Over the last several years environmental policy and technological innovation has propelled wind and solar energy growth in the US and Europe. Coupled with a significant increase in natural gas use, the consumption of coal in those regions has fallen, driving a decline in CO2 emissions. Thus, natural gas has already played a role in reducing CO2 emissions, but the work is not yet done. Indeed, pledges to achieve net-zero CO2 emissions have multiplied rapidly. In the US, policy has evolved to support a portfolio of different solutions.[1] Some of these provisions favor natural gas, others do not. There are a number of different low-carbon strategies that reflect the aspirations of investors, policy support, and comparative advantages. Natural gas is an integral part of many of these strategies.
Figure 1 — Global Energy Use by Primary Source, OECD and non-OECD, 1970-2021
Natural gas has potential to reduce the CO2 footprint of energy systems in developing nations in Asia who are heavily dependent on coal, much as it already has in developed nations in the US and Europe. Whether or not natural gas fulfills this potential depends on (1) access to resources and (2) the demonstrated environmental performance of supply chains. Each of these is tightly linked with the availability and performance of infrastructure.

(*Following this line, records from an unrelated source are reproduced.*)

Lemma forward_lan_effect s now eg a ip s' : batches_ok s ->
  List.find (fun lr => Contains lr.1 (be32 ip 16)) (lanRoutes cfg) <> None ->
  forward_lan cfg ack mapPut arp s now eg a ip = Some s' ->
  total s' = total s + 1 /\ batches_ok s' /\ same_tunnels s s' /\ egress_effect now a ip s s'.
Proof.
  intros Hok Hlan Hs. unfold forward_lan in Hs.
  assert (Hlift : forall r : option St, r ≫= (fun s => Some (bump LanForwards s)) = Some s' ->
    exists s2, r = Some s2 /\ s' = bump LanForwards s2).
  { intros [s2|] Hr; [|done]. injection Hr as <-. by exists s2. }
  assert (Hbump : forall s2, (total s2 = total s + 1 /\ batches_ok s2 /\ same_tunnels s s2 /\ egress_effect now a ip s s2) ->
    total (bump LanForwards s2) = total s + 1 /\ batches_ok (bump LanForwards s2) /\ same_tunnels s (bump LanForwards s2) /\
    egress_effect now a ip s (bump LanForwards s2)).
  { intros s2 (X1 & X2 & X3 & X4). rewrite total_bump. cbn [dropped]. split; [lia|]. split; [done|]. split; [done|].
    destruct X4; [eapply ee_snat_failed|eapply ee_bridged|eapply ee_batch]; done. }
  destruct (lan_target cfg eg) as [[i bi]|].
  2:{ injection Hs as <-. apply Hbump. split; [apply total_tun_write|]. split; [done|]. split; [done|].
      eapply ee_bridged; [by left|done..]. }
  destruct (ApplySNAT mapPut now ip (default 0 (egAddrs cfg !! i)) (r_nat s)) as [[ip'|e] t] eqn:Es.
  2:{ injection Hs as <-. apply Hbump. rewrite total_bump. split; [done|]. split; [done|]. split; [done|].
      by eapply ee_snat_failed. }
  cbv zeta in Hs. destruct (lanEgressNeedsMAC cfg).
  - destruct (default (None, ∅) _) as [nt pend]. destruct (LanNextHopMAC _ _ _ _) as [[mac nt'] pend'].
    destruct mac as [mac|].
    + apply Hlift in Hs as (s2 & Hs & ->). apply Hbump. by eapply batch_add_effect; [| |exact Es|exact Hs].
    + injection Hs as <-. apply Hbump. split; [rewrite total_tun_write; done|]. split; [done|]. split; [done|].
      eapply ee_bridged; [right; by eexists _, _|done..].
  - apply Hlift in Hs as (s2 & Hs & ->). apply Hbump. by eapply batch_add_effect; [| |exact Es|exact Hs].
Qed.

Lemma chan_send_effect (s : St) c p sent s' : chan_send s c p = Some (sent, s') ->
  exists ch, r_chans s !! c = Some ch /\ tclosed ch = false /\
    s' = if sent then set_chans s (<[c := {| tq := tq ch ++ [p]; tclosed := false |}]> (r_chans s)) else s.
Proof.
  unfold chan_send. destruct (r_chans s !! c) as [ch|]; [|done]. cbn [mbind option_bind].
  destruct (tclosed ch) eqn:Ec; [done|]. destruct (length (tq ch) <? tunChanCap)%nat; intros [= <- <-]; by exists ch.
Qed.

Lemma forward_peer_effect (s : St) dst ip s' : batches_ok s -> forward_peer s dst ip = Some s' ->
  total s' = total s + 1 /\ batches_ok s' /\ r_tun s' = r_tun s /\ r_batches s' = r_batches s /\ r_nat s' = r_nat s /\
  (r_chans s' = r_chans s \/
   exists c ch, pickTunnel (default [] (ipToTunChan s !! dst)) ip = Some c /\ r_chans s !! c = Some ch /\
     r_chans s' = <[c := {| tq := tq ch ++ [take packetBufSize ip]; tclosed := false |}]> (r_chans s)).
Proof.
  intros Hok Hs. unfold forward_peer in Hs. destruct (pickTunnel _ ip) as [c|] eqn:Ep.
  2:{ injection Hs as <-. rewrite total_bump. repeat (split; [done|]). by left. }
  destruct (chan_send s c _) as [[sent s1]|] eqn:Ec; [|done]. cbn [mbind option_bind] in Hs. injection Hs as <-.
  apply chan_send_effect in Ec as (ch & Hch & _ & ->). rewrite total_bump. destruct sent.
  - assert (Et : total (set_chans s (<[c := {| tq := tq ch ++ [take packetBufSize ip]; tclosed := false |}]> (r_chans s))) = total s + 1).
    { unfold total. cbn [set_chans r_tun r_chans r_batches r_count].
      pose proof (chan_total_insert (r_chans s) c ch {| tq := tq ch ++ [take packetBufSize ip]; tclosed := false |} Hch) as X.
      cbn [tq] in X. rewrite length_app in X. cbn [length] in X. lia. }
    cbn [dropped]. split; [lia|]. repeat (split; [done|]). right. by exists c, ch.
  - cbn [dropped]. split; [lia|]. repeat (split; [done|]). by left.
Qed.
End Accounting.

(** C9.  The forward router, whatever the packet and the egress: every packet
    is accounted for exactly once (written to the TUN device, queued to one
    tunnel, accepted by one batch, or dropped and counted); a packet for the
    server itself only goes to the TUN device, unchanged; a packet for a client's
    virtual address never leaves through the NAT, the TUN device or a batch, and
    enters only a tunnel of that address, unchanged up to the buffer size; any
    other packet touches no tunnel, and reaches a batch only after its source
    address was translated successfully. *)
Theorem forwardOne_routes {E} `{EgressLog E} cfg ack mapPut arp (s : RState E (list bytes)) now a ip s' :
  batches_ok s -> forwardOne cfg ack mapPut arp s now a ip = Some s' ->
  let dst := be32 ip 16 in
  total s' = total s + 1 /\ batches_ok s' /\
  if (dst =? wanAddr cfg) || (dst =? serverTunIP cfg) then s' = tun_write s ip
  else if Contains (virtPrefix cfg) dst then
    r_tun s' = r_tun s /\ r_batches s' = r_batches s /\ r_nat s' = r_nat s /\
    (r_chans s' = r_chans s \/
     exists c ch, pickTunnel (default [] (ipToTunChan s !! dst)) ip = Some c /\ r_chans s !! c = Some ch /\
       r_chans s' = <[c := {| tq := tq ch ++ [take packetBufSize ip]; tclosed := false |}]> (r_chans s))
  else same_tunnels s s' /\ egress_effect cfg ack mapPut now a ip s s'.
Proof.
  intros Hok Hs dst. unfold forwardOne in Hs. destruct (length ip <? 20)%nat; [done|]. cbv zeta in Hs. fold dst in Hs.
  destruct ((dst =? wanAddr cfg) || (dst =? serverTunIP cfg)).
  { injection Hs as <-. split; [apply total_tun_write|done]. }
  destruct (Contains (virtPrefix cfg) dst); [by apply forward_peer_effect|].
  destruct (List.find _ _) as [lr|] eqn:Ef.
  - eapply forward_lan_effect; [done| |exact Hs]. unfold dst in Ef. by rewrite Ef.
  - by eapply forward_wan_effect.
Qed.

(** ** A round of the forward writer *)

Section Rounds.
Context {E : Type} `{EgressLog E} (cfg : RConfig) (ack : bool) (errno : list (bytes * bytes) -> Z).
Context (mapPut : gmap NatRevKey NatRevVal -> NatRevKey -> NatRevVal -> option (gmap NatRevKey NatRevVal)).
Context (arp : nat -> bytes -> option bytes).
Local Abbreviation St := (RState E (list bytes)).
Local Abbreviation FB := (ForwardBatch E (list bytes)).

(** Every registered channel exists and is open. *)
Definition chans_open (s : St) : Prop :=
  forall key chans i c, ipToTunChan s !! key = Some chans -> chans !! i = Some (Some c) ->
    exists ch, r_chans s !! c = Some ch /\ tclosed ch = false.
Record writer_ok (s : St) : Prop := {
  wo_open : chans_open s;
  wo_ok : batches_ok s;
  wo_wan : (0 < length (r_batches s))%nat;
  wo_lan i b : lanBatch cfg !! i = Some (Some b) -> (b < length (r_batches s))%nat
}.
Definition room (s : St) : Prop := Forall (fun b => ForwardBatch_Full b = false) (r_batches s).

(** What one packet leaves as it was. *)
Definition kept (s s' : St) : Prop :=
  ipToTunChan s' = ipToTunChan s /\ r_reseq s' = r_reseq s /\ length (r_batches s') = length (r_batches s) /\
  (chans_open s -> chans_open s').

Lemma ForwardBatch_Add_total_fn (b : FB) a ip mac : ForwardBatch_Full b = false ->
  exists r b', ForwardBatch_Add ack b a ip mac = Some (r, b').
Proof.
  intros Hf. unfold ForwardBatch_Full in Hf. destruct (match fb_alt b with Some e => eg_Full e | None => false end); [done|].
  apply orb_false_iff in Hf as [_ Hf]. unfold SocketBatch_Full in Hf.
  assert (Hraw : exists r s, SocketBatch_Add (fb_sock b) a ip = Some (r, s)).
  { unfold SocketBatch_Add. rewrite Hf. cbv zeta. destruct (IPVersion ip =? 4); [destruct (length ip <? 20)%nat; by eexists _, _|].
    destruct (IPVersion ip =? 6); [destruct (length ip <? 40)%nat|]; by eexists _, _. }
  destruct Hraw as (r & sk & Hraw). unfold ForwardBatch_Add. cbv zeta.
  destruct (isXDPEligible ip); [|rewrite Hraw; by eexists _, _].
  destruct (ack && _); [rewrite Hraw; by eexists _, _|].
  destruct (fb_alt b) as [e|]; [destruct (eg_Add e ip mac)|destruct (XDPBatch_Add _ _ _)]; by eexists _, _.
Qed.

Lemma batch_add_ok (s : St) bi a ip mac : room s -> (bi < length (r_batches s))%nat ->
  exists s', batch_add ack s bi a ip mac = Some s' /\ kept s s'.
Proof.
  intros Hr Hb. unfold batch_add. destruct (lookup_lt_is_Some_2 _ _ Hb) as [fb Hfb]. rewrite Hfb. cbn [mbind option_bind].
  unfold room in Hr. rewrite Forall_lookup in Hr.
  destruct (ForwardBatch_Add_total_fn fb a ip mac (Hr _ _ Hfb)) as (r & fb' & ->). cbn [mbind option_bind].
  eexists. split; [done|]. unfold kept. destruct r; cbn; by rewrite length_insert.
Qed.

Lemma kept_trans s1 s2 s3 : kept s1 s2 -> kept s2 s3 -> kept s1 s3.
Proof. intros (A1 & A2 & A3 & A4) (B1 & B2 & B3 & B4). split; [congruence|]. split; [congruence|]. split; [lia|auto]. Qed.

Lemma chan_send_ok (s : St) key i c p : chans_open s -> (default [] (ipToTunChan s !! key)) !! i = Some (Some c) ->
  exists sent s', chan_send s c p = Some (sent, s') /\ kept s s'.
Proof.
  intros Ho Hi. destruct (ipToTunChan s !! key) as [chans|] eqn:Ek; [|done].
  destruct (Ho _ _ _ _ Ek Hi) as (ch & Hch & Hc). unfold chan_send. rewrite Hch. cbn [mbind option_bind]. rewrite Hc.
  destruct (_ <? _)%nat; eexists _, _; (split; [done|]); [|done]. unfold kept. cbn. repeat (split; [done|]).
  intros _ k l j d Hk Hj. cbn in *. destruct (Ho _ _ _ _ Hk Hj) as (ch' & Hch' & Hc').
  destruct (decide (c = d)) as [->|Hne]; [rewrite lookup_insert_eq; by eexists|rewrite lookup_insert_ne by done; by exists ch'].
Qed.

Lemma forward_peer_ok (s : St) dst ip : chans_open s -> exists s', forward_peer s dst ip = Some s' /\ kept s s'.
Proof.
  intros Ho. unfold forward_peer. destruct (pickTunnel _ ip) as [c|] eqn:Ep; [|by eexists].
  apply pickTunnel_Some in Ep as [i Hi]. destruct (chan_send_ok s _ _ _ (take packetBufSize ip) Ho Hi) as (sent & s1 & -> & Hk).
  by eexists.
Qed.

Lemma forward_lan_ok (s : St) now eg a ip : writer_ok s -> room s ->
  exists s', forward_lan cfg ack mapPut arp s now eg a ip = Some s' /\ kept s s'.
Proof.
  intros Hw Hr. unfold forward_lan. destruct (lan_target cfg eg) as [[i bi]|] eqn:El; [|by eexists].
  assert (Hbi : (bi < length (r_batches s))%nat).
  { unfold lan_target in El. destruct (negb _); [done|]. destruct eg as [j|]; [|done]. cbn [mbind option_bind] in El.
    destruct (lanBatch cfg !! j) as [[b|]|] eqn:Ej; cbn in El; [|done..]. injection El as <- <-. by eapply wo_lan. }
  destruct (ApplySNAT _ _ _ _ _) as [[ip'|e] t]; [|by eexists]. cbv zeta.
  assert (Hadd : forall s1 ip mac, r_batches s1 = r_batches s -> kept s s1 ->
    exists s', (batch_add ack s1 bi a ip mac ≫= (fun s => Some (bump LanForwards s))) = Some s' /\ kept s s').
  { intros s1 ip1 mac Hb Hk. destruct (batch_add_ok s1 bi a ip1 mac) as (s2 & -> & Hk2);
      [unfold room; by rewrite Hb|by rewrite Hb|]. cbn. eexists. split; [done|]. by eapply kept_trans. }
  destruct (lanEgressNeedsMAC cfg); [|by apply Hadd].
  destruct (default (None, ∅) _) as [nt pend]. destruct (LanNextHopMAC _ _ _ _) as [[[mac|] nt'] pend']; [by apply Hadd|by eexists].
Qed.

Lemma forwardOne_ok (s : St) now a ip : writer_ok s -> room s -> (20 <= length ip)%nat ->
  exists s', forwardOne cfg ack mapPut arp s now a ip = Some s' /\ kept s s'.
Proof.
  intros Hw Hr Hl. unfold forwardOne. replace (length ip <? 20)%nat with false by (symmetry; apply Nat.ltb_ge; lia). cbv zeta.
  destruct (_ || _); [by eexists|]. destruct (Contains _ _); [apply forward_peer_ok, Hw|].
  destruct (List.find _ _) as [lr|]; [by apply forward_lan_ok|]. unfold forward_wan. cbv zeta.
  destruct (ApplySNAT _ _ _ _ _) as [[ip'|e] t]; [|by eexists].
  set (s1 := set_nat _ t). destruct (batch_add_ok s1 0 a ip' (Some (NextHopMACForIP (default (None, ∅) (r_neigh s1 !! primaryNIC cfg)).1
    (primaryGW cfg) (slice ip' 16 20))) Hr (wo_wan _ Hw)) as (s2 & E2 & Hk). by exists s2.
Qed.

Lemma handlePkt_ok (s : St) now a ip : writer_ok s -> room s -> r_reseq s = None -> (20 <= length ip)%nat ->
  exists s', handlePkt cfg ack mapPut arp s now a ip = Some s' /\ writer_ok s' /\ r_reseq s' = None /\ total s' = total s + 1.
Proof.
  intros Hw Hr Hn Hl. unfold handlePkt. rewrite Hn. destruct (forwardOne_ok s now a ip Hw Hr Hl) as (s' & Hs & K1 & K2 & K3 & K4).
  exists s'. split; [done|].
  assert (Ht : total s' = total s + 1 /\ batches_ok s').
  { clear K1 K2 K3 K4. unfold forwardOne in Hs. destruct (length ip <? 20)%nat; [done|]. cbv zeta in Hs.
    destruct (_ || _); [injection Hs as <-; split; [apply total_tun_write|apply Hw]|].
    destruct (Contains _ _); [by destruct (forward_peer_effect _ _ _ _ (wo_ok _ Hw) Hs) as (? & ? & _)|].
    destruct (List.find _ _) eqn:Ef.
    - destruct (forward_lan_effect cfg ack mapPut arp _ _ _ _ _ _ (wo_ok _ Hw) ltac:(by rewrite Ef) Hs) as (? & ? & _). done.
    - by destruct (forward_wan_effect cfg ack mapPut _ _ _ _ _ (wo_ok _ Hw) Hs) as (? & ? & _). }
  destruct Ht as [Ht Hok]. split; [|split; [congruence|done]].
  constructor; [apply K4, Hw|done|rewrite K3; apply Hw|intros i b Hb; rewrite K3; by eapply wo_lan].
Qed.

Thus, sufficient investment and proper maintenance and operation are critical.[2]
As energy systems evolve to include new technologies – such as hydrogen and greater renewables – natural gas has a role to play as a feedstock and as a balancing resource. Its longevity in these roles will depend on its commercial value proposition. For instance, is natural gas with CO2 capture a more cost-effective feedstock for hydrogen or ammonia production? Is natural gas a more cost-effective option for balancing services on electricity grids than long-duration electricity storage options? The answer will ultimately depend on price, as a higher natural gas price reduces commercial viability relative to alternatives.
Regardless of what transpires, natural gas will likely persist in the energy system for decades. Even as new technologies offer competitive options to the services natural gas provides, time is required to develop the supply chains and infrastructure needed to displace natural gas from its current uses. Moreover, if natural gas demand is reduced, its price will decline, thus discouraging rapid demand destruction, all else equal.
The geographic distribution of natural gas resources relative to existing and emerging demands raises some very interesting questions about how global LNG markets will continue to evolve. Without doubt, the depth of LNG trade has increased substantially over the last 20 years, with the emergence of the US as a large LNG exporter since 2015 representing a game-changing shift.[3] How the global natural gas market evolves in the face of geopolitical strife, trade disputes, regional conflict, sanctions, energy security concerns, and net-zero targets is an open set of questions. But, to be sure, the answers will carry significant bearing for US LNG exports.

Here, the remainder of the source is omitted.